(Records for this exercise)

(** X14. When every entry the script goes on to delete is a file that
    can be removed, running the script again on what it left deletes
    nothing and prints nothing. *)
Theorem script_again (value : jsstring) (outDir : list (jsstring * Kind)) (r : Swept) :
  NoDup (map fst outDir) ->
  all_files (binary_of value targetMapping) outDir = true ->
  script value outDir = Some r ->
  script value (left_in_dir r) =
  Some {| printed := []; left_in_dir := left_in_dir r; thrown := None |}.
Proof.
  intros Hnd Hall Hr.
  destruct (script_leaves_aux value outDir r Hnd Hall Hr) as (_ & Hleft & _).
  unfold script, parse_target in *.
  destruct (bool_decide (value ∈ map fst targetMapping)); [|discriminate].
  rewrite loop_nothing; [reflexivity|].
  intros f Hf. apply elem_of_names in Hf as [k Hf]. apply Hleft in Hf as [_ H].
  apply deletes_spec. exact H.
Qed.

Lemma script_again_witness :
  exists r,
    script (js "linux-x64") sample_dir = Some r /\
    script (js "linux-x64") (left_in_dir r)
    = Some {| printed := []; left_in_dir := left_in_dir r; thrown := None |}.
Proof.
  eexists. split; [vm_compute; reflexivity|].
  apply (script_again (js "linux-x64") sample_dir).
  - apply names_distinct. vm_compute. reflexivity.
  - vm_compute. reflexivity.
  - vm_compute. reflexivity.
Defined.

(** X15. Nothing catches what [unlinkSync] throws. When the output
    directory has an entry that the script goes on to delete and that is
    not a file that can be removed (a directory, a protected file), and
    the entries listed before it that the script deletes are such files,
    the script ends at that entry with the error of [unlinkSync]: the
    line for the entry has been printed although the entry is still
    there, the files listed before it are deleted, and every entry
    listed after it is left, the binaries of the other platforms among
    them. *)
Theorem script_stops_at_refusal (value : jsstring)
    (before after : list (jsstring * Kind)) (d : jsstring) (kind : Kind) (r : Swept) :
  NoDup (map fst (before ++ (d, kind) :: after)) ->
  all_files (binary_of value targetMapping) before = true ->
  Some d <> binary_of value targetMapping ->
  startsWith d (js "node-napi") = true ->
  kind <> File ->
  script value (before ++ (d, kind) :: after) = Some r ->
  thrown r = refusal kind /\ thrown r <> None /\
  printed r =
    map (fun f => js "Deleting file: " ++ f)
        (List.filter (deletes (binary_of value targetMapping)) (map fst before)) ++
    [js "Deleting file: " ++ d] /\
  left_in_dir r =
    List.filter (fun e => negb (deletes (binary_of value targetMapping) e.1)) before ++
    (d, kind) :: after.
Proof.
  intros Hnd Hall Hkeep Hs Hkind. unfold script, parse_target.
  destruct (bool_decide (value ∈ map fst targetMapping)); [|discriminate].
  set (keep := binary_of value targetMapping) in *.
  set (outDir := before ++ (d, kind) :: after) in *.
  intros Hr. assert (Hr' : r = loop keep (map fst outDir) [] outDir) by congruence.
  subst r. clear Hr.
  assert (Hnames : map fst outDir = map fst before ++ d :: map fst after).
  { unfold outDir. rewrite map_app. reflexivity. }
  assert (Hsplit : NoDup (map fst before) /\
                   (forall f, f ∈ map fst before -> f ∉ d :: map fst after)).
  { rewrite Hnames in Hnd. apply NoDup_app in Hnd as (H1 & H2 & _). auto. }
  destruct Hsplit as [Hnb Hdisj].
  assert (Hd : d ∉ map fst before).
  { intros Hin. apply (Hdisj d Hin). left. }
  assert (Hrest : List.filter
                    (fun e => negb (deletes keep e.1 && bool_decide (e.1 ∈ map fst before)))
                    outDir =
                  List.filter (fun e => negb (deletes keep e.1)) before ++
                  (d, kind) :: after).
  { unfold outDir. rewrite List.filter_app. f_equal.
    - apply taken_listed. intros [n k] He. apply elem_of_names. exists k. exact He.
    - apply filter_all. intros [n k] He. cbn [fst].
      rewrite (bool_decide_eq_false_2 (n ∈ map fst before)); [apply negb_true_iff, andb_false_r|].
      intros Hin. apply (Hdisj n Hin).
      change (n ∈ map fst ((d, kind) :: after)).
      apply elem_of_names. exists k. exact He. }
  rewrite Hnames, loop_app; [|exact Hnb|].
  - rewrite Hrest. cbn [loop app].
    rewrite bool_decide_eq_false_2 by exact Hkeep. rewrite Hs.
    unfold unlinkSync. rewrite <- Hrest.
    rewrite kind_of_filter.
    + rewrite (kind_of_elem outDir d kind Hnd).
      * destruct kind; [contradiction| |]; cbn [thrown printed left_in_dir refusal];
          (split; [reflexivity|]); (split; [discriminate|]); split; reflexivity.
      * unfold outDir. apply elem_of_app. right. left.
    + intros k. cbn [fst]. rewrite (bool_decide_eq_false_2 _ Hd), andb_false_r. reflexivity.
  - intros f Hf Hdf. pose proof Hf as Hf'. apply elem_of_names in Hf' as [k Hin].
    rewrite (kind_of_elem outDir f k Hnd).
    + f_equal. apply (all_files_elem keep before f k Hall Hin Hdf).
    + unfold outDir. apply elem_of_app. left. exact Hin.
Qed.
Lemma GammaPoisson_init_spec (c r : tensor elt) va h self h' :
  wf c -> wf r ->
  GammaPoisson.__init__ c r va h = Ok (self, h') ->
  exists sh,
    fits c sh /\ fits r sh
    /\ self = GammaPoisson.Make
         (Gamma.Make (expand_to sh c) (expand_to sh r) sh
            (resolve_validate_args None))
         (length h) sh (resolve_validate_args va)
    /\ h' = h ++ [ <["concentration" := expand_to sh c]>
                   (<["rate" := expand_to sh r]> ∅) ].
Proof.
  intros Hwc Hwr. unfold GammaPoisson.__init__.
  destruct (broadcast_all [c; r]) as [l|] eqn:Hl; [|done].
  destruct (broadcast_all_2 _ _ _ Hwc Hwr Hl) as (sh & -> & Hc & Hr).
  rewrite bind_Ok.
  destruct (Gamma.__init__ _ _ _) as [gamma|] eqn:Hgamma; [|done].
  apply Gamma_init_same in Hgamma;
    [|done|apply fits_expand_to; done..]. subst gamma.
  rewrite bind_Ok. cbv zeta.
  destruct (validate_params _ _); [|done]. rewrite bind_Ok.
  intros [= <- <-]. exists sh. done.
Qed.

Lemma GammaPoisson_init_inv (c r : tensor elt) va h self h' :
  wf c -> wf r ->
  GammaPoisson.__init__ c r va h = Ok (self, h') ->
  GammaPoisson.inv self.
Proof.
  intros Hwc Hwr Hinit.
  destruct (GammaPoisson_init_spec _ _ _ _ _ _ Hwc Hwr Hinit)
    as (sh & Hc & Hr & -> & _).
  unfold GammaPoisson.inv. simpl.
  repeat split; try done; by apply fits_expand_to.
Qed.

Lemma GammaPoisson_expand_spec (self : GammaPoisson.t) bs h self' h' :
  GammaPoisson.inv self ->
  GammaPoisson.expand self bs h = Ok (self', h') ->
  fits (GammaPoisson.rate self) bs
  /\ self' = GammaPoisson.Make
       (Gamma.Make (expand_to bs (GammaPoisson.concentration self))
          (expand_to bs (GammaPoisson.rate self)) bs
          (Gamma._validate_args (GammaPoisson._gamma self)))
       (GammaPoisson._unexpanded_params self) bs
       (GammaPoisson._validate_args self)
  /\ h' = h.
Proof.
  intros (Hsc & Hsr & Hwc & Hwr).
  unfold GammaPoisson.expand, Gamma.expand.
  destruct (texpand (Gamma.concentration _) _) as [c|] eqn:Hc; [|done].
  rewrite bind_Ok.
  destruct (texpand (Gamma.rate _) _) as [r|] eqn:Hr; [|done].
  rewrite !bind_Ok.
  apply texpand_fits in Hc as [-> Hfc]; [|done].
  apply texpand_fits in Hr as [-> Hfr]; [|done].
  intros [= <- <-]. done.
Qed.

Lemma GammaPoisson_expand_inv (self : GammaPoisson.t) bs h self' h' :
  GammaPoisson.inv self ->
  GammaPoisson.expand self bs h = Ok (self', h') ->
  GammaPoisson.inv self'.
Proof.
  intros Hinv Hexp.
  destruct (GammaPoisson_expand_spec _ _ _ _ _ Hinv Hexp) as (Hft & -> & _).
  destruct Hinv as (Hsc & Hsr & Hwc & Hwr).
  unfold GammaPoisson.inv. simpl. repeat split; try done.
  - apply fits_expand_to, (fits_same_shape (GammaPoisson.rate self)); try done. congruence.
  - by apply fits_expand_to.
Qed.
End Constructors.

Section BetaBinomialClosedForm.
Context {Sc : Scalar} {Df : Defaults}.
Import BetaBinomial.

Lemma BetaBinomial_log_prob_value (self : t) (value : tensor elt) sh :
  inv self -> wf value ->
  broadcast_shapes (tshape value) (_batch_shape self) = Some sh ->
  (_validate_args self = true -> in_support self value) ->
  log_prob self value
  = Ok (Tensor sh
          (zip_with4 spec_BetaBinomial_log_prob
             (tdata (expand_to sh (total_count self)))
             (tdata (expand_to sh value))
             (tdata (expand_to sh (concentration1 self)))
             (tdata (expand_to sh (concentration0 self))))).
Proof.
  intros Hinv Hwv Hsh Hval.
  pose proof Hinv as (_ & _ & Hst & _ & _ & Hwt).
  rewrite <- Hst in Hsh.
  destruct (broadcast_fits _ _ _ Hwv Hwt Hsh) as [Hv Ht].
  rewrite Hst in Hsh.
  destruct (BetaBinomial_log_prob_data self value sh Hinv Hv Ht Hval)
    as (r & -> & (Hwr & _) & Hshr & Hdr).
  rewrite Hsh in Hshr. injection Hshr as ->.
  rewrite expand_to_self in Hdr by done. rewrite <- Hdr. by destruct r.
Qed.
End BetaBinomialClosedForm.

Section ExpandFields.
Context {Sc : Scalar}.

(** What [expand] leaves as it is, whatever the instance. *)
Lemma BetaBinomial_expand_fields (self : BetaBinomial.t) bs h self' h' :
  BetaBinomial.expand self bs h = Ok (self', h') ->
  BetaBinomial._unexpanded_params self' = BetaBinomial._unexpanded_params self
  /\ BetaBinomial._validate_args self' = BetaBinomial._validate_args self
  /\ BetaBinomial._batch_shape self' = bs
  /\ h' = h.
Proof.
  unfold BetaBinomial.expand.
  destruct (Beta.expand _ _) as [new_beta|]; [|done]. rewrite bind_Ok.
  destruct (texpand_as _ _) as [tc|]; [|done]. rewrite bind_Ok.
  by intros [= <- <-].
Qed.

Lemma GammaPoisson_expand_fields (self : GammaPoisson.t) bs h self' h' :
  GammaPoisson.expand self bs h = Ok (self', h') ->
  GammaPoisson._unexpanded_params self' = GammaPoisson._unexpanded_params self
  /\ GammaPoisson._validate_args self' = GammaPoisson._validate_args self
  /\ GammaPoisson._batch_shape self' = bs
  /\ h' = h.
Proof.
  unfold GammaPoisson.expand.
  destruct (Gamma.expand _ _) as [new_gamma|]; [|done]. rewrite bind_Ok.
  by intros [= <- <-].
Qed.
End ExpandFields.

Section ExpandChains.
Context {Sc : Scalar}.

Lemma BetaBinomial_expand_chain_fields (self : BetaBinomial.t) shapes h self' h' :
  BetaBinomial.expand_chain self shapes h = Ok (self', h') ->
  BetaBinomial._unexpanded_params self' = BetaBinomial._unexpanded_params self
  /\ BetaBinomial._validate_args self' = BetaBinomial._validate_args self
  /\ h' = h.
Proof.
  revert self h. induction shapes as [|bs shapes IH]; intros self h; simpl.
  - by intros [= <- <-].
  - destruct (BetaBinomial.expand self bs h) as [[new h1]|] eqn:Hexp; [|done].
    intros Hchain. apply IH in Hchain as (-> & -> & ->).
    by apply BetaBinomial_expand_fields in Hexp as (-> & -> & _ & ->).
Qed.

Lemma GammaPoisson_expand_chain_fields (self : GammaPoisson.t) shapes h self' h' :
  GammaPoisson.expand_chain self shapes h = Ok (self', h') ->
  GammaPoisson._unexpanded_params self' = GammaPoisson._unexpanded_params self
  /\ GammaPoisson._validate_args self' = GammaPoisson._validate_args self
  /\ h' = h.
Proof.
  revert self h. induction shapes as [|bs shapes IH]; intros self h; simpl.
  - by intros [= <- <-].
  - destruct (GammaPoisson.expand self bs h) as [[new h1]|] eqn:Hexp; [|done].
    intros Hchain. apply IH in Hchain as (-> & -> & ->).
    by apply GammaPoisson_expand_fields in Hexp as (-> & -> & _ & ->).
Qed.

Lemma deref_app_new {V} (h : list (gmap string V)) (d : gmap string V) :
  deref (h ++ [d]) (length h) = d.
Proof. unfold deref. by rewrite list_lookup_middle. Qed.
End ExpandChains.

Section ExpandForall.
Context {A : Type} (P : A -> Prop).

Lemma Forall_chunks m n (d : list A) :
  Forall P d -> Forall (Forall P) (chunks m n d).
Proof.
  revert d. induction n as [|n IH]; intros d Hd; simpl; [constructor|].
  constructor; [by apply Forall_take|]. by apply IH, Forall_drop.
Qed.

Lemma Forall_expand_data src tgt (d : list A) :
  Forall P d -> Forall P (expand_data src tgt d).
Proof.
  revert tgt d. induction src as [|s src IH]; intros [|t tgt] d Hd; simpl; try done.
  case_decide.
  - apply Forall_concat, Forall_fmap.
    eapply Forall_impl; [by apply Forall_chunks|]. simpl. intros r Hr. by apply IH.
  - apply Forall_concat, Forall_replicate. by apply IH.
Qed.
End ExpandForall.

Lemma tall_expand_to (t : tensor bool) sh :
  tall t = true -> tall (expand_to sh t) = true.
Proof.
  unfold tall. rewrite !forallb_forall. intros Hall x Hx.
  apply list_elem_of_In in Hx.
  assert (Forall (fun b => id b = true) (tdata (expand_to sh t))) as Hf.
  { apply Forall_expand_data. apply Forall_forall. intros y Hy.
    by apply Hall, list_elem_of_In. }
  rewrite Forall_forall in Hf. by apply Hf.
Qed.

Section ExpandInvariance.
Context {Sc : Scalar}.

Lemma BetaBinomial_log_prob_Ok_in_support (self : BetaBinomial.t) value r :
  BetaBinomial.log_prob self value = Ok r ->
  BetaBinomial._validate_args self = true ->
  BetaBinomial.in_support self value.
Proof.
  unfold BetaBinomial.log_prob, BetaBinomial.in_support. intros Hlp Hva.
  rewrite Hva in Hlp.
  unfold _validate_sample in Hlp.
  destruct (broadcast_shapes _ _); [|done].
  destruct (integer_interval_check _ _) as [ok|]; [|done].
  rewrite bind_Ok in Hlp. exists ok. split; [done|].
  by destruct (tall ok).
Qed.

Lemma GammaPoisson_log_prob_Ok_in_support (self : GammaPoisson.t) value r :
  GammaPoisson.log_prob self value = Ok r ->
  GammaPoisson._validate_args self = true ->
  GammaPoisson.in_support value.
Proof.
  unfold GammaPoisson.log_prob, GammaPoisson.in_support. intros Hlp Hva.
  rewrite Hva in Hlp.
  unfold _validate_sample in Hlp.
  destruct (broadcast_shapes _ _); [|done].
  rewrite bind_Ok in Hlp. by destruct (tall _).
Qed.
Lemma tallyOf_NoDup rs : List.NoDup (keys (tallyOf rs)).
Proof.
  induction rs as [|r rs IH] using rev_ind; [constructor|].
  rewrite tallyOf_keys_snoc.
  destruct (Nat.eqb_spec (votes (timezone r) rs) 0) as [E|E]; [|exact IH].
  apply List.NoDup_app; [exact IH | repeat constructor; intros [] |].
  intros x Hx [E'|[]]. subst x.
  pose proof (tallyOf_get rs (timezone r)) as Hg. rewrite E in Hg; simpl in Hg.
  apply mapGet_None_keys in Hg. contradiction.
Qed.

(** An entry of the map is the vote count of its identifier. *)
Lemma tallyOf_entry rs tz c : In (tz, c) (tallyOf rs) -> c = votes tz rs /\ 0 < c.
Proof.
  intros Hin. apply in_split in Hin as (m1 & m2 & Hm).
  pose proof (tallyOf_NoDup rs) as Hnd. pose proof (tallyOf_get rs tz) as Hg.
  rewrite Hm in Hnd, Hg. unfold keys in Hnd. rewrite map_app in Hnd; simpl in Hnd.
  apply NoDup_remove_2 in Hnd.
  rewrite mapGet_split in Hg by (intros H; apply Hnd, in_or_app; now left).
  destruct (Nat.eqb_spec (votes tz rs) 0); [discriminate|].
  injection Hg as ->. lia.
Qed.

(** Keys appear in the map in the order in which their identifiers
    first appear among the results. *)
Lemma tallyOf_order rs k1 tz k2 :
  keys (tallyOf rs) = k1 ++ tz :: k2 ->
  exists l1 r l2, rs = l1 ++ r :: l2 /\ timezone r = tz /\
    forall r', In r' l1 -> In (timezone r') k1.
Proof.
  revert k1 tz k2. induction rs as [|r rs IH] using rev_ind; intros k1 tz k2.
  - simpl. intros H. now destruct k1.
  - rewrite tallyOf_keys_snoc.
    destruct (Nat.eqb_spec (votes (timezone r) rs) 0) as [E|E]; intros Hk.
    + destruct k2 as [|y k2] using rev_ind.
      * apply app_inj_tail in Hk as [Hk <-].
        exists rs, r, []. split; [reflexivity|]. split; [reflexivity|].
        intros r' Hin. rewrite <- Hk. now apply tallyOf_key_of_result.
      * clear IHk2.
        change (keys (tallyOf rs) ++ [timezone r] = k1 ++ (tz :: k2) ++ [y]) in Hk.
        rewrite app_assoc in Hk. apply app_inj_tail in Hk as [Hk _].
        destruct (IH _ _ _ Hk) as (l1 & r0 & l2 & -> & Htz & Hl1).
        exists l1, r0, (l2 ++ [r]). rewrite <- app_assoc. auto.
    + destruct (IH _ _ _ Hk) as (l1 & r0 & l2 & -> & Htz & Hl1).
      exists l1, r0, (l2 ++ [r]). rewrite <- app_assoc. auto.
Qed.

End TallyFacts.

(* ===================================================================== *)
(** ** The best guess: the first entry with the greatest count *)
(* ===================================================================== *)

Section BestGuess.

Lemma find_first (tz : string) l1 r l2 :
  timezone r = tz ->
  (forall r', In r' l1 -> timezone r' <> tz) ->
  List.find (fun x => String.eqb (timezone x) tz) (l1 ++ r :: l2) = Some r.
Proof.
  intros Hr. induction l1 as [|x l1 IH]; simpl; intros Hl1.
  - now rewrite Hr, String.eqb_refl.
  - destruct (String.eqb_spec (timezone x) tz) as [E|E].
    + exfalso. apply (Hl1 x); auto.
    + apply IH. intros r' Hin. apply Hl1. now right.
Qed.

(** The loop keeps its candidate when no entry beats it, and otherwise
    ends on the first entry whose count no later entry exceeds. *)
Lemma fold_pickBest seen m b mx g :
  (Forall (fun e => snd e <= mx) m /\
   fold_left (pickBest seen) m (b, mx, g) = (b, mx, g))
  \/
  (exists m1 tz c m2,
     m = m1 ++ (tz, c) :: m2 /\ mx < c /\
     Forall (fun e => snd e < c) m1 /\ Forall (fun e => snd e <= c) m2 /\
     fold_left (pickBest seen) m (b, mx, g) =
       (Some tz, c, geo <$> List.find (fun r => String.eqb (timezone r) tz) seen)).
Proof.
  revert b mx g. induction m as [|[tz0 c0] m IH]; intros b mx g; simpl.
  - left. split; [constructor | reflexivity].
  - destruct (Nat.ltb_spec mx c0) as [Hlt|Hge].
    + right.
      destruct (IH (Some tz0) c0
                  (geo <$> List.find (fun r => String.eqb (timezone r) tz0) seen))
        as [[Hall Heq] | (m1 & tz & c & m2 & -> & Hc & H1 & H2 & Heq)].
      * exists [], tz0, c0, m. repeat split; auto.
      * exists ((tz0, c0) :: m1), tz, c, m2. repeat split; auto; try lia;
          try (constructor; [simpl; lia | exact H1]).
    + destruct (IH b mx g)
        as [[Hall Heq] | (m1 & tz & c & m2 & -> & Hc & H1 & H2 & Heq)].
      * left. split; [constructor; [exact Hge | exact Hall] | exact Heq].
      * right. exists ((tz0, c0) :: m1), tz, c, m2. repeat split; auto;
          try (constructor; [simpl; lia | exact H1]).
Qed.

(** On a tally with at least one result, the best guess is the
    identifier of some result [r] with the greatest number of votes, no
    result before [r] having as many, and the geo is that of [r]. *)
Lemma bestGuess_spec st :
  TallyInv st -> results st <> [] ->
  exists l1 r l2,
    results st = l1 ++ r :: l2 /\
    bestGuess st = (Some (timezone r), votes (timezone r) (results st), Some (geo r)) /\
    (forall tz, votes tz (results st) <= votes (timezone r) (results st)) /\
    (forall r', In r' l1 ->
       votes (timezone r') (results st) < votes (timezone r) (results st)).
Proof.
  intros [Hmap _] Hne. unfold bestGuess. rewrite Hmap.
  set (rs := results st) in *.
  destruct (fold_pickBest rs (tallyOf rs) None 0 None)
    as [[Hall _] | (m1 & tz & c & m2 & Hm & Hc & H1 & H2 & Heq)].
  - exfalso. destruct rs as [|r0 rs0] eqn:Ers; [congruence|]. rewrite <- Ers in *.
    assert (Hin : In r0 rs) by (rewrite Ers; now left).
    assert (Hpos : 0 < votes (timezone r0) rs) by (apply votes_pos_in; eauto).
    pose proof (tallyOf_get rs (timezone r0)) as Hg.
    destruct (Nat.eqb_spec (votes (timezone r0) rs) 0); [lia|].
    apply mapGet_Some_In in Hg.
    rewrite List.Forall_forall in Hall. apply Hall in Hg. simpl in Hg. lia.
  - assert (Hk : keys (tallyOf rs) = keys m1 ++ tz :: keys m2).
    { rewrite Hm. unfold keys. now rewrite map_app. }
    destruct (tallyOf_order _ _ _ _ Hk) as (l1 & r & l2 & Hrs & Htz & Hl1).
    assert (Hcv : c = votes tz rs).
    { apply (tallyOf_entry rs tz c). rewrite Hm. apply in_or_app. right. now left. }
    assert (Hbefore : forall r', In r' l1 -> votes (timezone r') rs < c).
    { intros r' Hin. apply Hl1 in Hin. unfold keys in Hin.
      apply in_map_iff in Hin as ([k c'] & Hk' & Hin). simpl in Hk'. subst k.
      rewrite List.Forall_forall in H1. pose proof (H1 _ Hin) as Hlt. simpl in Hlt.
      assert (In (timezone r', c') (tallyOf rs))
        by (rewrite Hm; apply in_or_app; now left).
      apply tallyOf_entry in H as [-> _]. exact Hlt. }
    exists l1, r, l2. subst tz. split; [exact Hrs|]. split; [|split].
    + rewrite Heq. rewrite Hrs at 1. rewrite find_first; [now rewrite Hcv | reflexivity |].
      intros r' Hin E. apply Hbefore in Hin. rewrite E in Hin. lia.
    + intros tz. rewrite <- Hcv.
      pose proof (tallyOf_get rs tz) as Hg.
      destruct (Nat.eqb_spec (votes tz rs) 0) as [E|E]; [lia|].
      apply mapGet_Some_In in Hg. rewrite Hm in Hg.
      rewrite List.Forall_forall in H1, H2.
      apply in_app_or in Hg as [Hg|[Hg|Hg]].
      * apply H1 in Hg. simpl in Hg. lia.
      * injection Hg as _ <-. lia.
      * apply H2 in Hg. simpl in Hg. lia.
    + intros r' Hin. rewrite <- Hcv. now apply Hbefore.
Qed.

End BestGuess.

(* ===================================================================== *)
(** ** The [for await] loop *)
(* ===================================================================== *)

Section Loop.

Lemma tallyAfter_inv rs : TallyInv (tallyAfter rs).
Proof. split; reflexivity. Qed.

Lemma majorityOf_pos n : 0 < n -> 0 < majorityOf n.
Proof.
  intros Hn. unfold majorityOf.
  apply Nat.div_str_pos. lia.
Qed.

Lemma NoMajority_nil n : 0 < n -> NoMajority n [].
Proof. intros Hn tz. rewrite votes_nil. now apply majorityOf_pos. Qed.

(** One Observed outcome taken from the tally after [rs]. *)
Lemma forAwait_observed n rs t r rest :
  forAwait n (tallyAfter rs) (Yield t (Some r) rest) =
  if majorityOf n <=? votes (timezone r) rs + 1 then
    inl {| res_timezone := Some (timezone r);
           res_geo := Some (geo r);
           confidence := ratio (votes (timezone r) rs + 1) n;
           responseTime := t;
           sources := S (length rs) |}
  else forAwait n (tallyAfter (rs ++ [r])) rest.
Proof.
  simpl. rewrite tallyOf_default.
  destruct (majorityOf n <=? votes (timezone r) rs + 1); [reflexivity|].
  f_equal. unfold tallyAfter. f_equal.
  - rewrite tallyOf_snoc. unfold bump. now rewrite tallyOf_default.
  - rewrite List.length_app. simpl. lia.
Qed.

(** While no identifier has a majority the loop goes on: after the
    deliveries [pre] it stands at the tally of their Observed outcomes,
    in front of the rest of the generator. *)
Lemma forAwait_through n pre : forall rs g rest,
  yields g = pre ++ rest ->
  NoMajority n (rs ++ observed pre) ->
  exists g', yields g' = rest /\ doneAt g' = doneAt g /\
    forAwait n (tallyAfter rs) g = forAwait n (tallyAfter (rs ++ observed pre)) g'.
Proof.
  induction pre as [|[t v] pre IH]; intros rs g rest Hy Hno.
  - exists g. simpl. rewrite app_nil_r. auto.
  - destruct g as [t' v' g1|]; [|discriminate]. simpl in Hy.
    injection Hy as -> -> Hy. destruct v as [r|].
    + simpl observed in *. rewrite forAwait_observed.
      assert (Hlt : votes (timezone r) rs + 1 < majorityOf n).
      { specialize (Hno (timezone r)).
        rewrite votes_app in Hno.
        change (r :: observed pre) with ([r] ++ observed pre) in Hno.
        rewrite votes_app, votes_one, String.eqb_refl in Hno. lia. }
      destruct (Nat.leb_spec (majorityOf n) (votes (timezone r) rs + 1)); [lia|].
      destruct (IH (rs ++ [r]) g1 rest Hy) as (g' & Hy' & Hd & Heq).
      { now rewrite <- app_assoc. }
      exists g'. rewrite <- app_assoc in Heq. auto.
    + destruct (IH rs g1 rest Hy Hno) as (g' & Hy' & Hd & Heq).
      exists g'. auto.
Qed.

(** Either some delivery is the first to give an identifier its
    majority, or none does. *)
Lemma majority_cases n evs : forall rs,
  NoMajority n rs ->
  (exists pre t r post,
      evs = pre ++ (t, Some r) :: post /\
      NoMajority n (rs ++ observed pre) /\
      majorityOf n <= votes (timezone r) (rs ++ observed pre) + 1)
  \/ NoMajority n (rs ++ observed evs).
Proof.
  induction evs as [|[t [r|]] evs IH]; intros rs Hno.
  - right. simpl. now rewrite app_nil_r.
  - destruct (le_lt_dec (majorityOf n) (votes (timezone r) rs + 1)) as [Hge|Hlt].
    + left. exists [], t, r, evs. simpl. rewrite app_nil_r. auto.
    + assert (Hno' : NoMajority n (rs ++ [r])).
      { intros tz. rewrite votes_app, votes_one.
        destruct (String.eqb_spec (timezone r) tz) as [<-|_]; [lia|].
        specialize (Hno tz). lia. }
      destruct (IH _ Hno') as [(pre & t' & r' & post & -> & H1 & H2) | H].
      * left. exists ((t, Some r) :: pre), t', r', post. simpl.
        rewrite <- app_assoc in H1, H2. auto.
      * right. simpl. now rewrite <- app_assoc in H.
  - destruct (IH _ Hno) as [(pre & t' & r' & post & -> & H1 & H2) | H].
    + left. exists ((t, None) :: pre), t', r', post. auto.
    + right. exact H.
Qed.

(End Records for this exercise)

- _Your instructions_
Out of the records, collect only those lines that contain the string "subst".

- _Response area_
  subst r. clear Hr.
    [|done|apply fits_expand_to; done..]. subst gamma.
  intros x Hx [E'|[]]. subst x.
      apply in_map_iff in Hin as ([k c'] & Hk' & Hin). simpl in Hk'. subst k.
    exists l1, r, l2. subst tz. split; [exact Hrs|]. split; [|split].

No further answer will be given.